A variedade das joias também é fora do comum. Embora a coleção inclua um número brincos comuns, em forma de lua crescente, de origem de Canaã, os arqueólogos encontraram também  conjunto de itens de ouro e um número de contas feitas de cornalina, pedras semi preciosas cujo uso era frequente na fabricação de joias egípcias naquela época. Isso aponta para uma forte conexão egípcia, seja em influência ou origem. Essa conexão não seria surpreendente, segundo o professor Cline, que afirmou que as interações entre o Egito e Tel Megiddo são bem conhecidas durante a Idade do Bronze e a Idade do Ferro.

Quatro pares de brincos de ouro em forma de crescente.

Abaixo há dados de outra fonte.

(** * crypto-bot: the Flask handlers of [backend/index.py]

    A shallow embedding of the request handlers of [src/backend/index.py]
    and of the Python built-ins they use, followed by the properties of the
    handlers that the specification states.

    The model. A [str] is ASCII text. A [float] is an IEEE binary64
    number. What is outside the process (the chain client, the ABI files,
    the clock) answers each call with a value or an exception that may
    depend on the calls made before; every such exception derives from
    [Exception]. A handler is the Python function of the source, given
    the value of [request.get_json()].

    Layout:
    - [Py]: the Python values and built-in operations the handlers use
      (text, [int()], [float()], [str()], arithmetic, truthiness);
    - the effect monad: the log file, the trace of calls that leave the
      process, exceptions;
    - the handlers, one definition per [def] of the source;
    - the properties. *)

From Stdlib Require Import ZArith List String Ascii Bool Lia.
From Stdlib Require Import Floats DecimalString.
Import ListNotations.

Local Open Scope string_scope.
Local Open Scope Z_scope.

(* ================================================================== *)
(** * Python built-ins *)
(* ================================================================== *)

Module Py.

(** ** Text

    A [str] is modelled as a [string] of ASCII characters. *)

Definition chars (s : string) : list ascii := list_ascii_of_string s.
Definition text (l : list ascii) : string := string_of_list_ascii l.

(** [str.isspace] on ASCII: tab, LF, VT, FF, CR, FS, GS, RS, US, space. *)
Definition is_space (c : ascii) : bool :=
  let n := Z.of_nat (nat_of_ascii c) in
  (n =? 32) || ((9 <=? n) && (n <=? 13)) || ((28 <=? n) && (n <=? 31)).

Fixpoint lstrip (l : list ascii) : list ascii :=
  match l with
  | c :: r => if is_space c then lstrip r else l
  | [] => []
  end.

Definition rstrip (l : list ascii) : list ascii := rev (lstrip (rev l)).

(** [s.strip()] *)
Definition strip (l : list ascii) : list ascii := rstrip (lstrip l).

(** [s.split(sep)] for a one-character separator: never empty, [''] for
    the empty string. *)
Fixpoint split (sep : ascii) (l : list ascii) : list (list ascii) :=
  match l with
  | [] => [[]]
  | c :: r =>
      if Ascii.eqb c sep then [] :: split sep r
      else match split sep r with
           | f :: fs => (c :: f) :: fs
           | [] => [[c]]
           end
  end.

(** Reading a text file translates CR LF and a lone CR to LF (universal
    newlines, the default of [open]). *)
Fixpoint universal_newlines (l : list ascii) : list ascii :=
  match l with
  | [] => []
  | c :: r =>
      if Ascii.eqb c "013" then
        match r with
        | c2 :: r2 =>
            if Ascii.eqb c2 "010" then "010"%char :: universal_newlines r2
            else "010"%char :: universal_newlines r
        | [] => ["010"%char]
        end
      else c :: universal_newlines r
  end.

(** The lines [for line in f] yields: each keeps its LF; a last line with
    no LF is yielded when it is not empty. *)
Fixpoint lines_from (cur : list ascii) (l : list ascii) : list (list ascii) :=
  match l with
  | [] => match cur with [] => [] | _ => [rev cur] end
  | c :: r =>
      if Ascii.eqb c "010" then rev (c :: cur) :: lines_from [] r
      else lines_from (c :: cur) r
  end.

Definition file_lines (content : string) : list (list ascii) :=
  lines_from [] (universal_newlines (chars content)).

(** ** Decimal digits *)

Definition digit_of (c : ascii) : option Z :=
  let n := Z.of_nat (nat_of_ascii c) in
  if (48 <=? n) && (n <=? 57) then Some (n - 48) else None.

(** The rest of a [digitpart] after its first digit: digits, each
    optionally preceded by one underscore. *)
Fixpoint digit_tail (l : list ascii) : list Z * list ascii :=
  match l with
  | [] => ([], [])
  | c :: r =>
      match digit_of c with
      | Some d => let (ds, rest) := digit_tail r in (d :: ds, rest)
      | None =>
          if Ascii.eqb c "_" then
            match r with
            | c2 :: r2 =>
                match digit_of c2 with
                | Some d2 => let (ds, rest) := digit_tail r2 in (d2 :: ds, rest)
                | None => ([], l)
                end
            | [] => ([], l)
            end
          else ([], l)
      end
  end.

(** [digitpart ::= digit (["_"] digit)*]: the digits read and what follows. *)
Definition digitpart (l : list ascii) : option (list Z * list ascii) :=
  match l with
  | c :: r =>
      match digit_of c with
      | Some d => let (ds, rest) := digit_tail r in Some (d :: ds, rest)
      | None => None
      end
  | [] => None
  end.

Definition digits_value (ds : list Z) : Z :=
  fold_left (fun acc d => 10 * acc + d) ds 0.

(** An optional sign: [true] for a minus. *)
Definition read_sign (l : list ascii) : bool * list ascii :=
  match l with
  | c :: r =>
      if Ascii.eqb c "-" then (true, r)
      else if Ascii.eqb c "+" then (false, r)
      else (false, l)
  | [] => (false, [])
  end.

(** ** [int(s)] for a [str] in base 10: [None] is [ValueError]. *)
Definition int_of_str (l : list ascii) : option Z :=
  let (neg, body) := read_sign (strip l) in
  match digitpart body with
  | Some (ds, []) => Some (if neg then - digits_value ds else digits_value ds)
  | _ => None
  end.

(** ** Floats

    A Python [float] is an IEEE binary64 number: Rocq's primitive [float].
    Conversions from exact decimal or integer values round to nearest,
    ties to even, through [SpecFloat]. *)

Definition sf_of_Z (z : Z) : spec_float :=
  match z with
  | Z0 => S754_zero false
  | Zpos p => S754_finite false p 0
  | Zneg p => S754_finite true p 0
  end.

O item mais notável, de acordo com os pesquisadores, é um brinco de ouro com padrão de peças moldadas na forma de cabras selvagens. “Para itens exclusivos, como esse, trabalhamos para encontrar paralelos para ajudar a colocar os itens em suas corretas configurações culturais e cronológica, mas, neste caso, ainda não encontramos nada“, dizem os pesquisadores.

Anel com um desenho gravado de peixe. Foto cortesia Megiddo Archological Team

Este achado adiciona outro aspecto fascinante a este sítio arqueológico: Tel Megiddo era uma  importante cidade-estado de Canaã,  até o início do século X a.C.  e um centro muito importante do Reino do Norte de Israel nos séculos IX e VIII a.C.  Esse é um sítio arqueológico com multicamadas, de vários períodos de tempo claramente diferenciados, e neste período, existem de 10 a 11 estratos bem datados através da análise de radiocarbono. “Essa sequência de datas de radiocarbono não existe em nenhum outro lugar na região“, diz o professor Finkelstein.

Outro ângulo do espetacular brinco de cabras encontrado no vasilhame.

A camada em que a joia foi encontrada já foi datada do século XI a.C., logo após o fim do domínio egípcio no século XII a.C. Ou a joia foi deixada para trás na retirada egípcia ou as pessoas que possuíam as joias foram influenciadas pela cultura egípcia. Os pesquisadores esperam que a análise dos tecidos em que as joias foram embrulhadas e das joias propriamente ditas, possam dizer-lhes mais sobre as origens da coleção. Se o ouro é puro em vez de uma mistura de ouro e prata, por exemplo, será mais provável que essas joias tenham vindo do Egito, uma região que era pobre em recursos de prata, mas rico em ouro.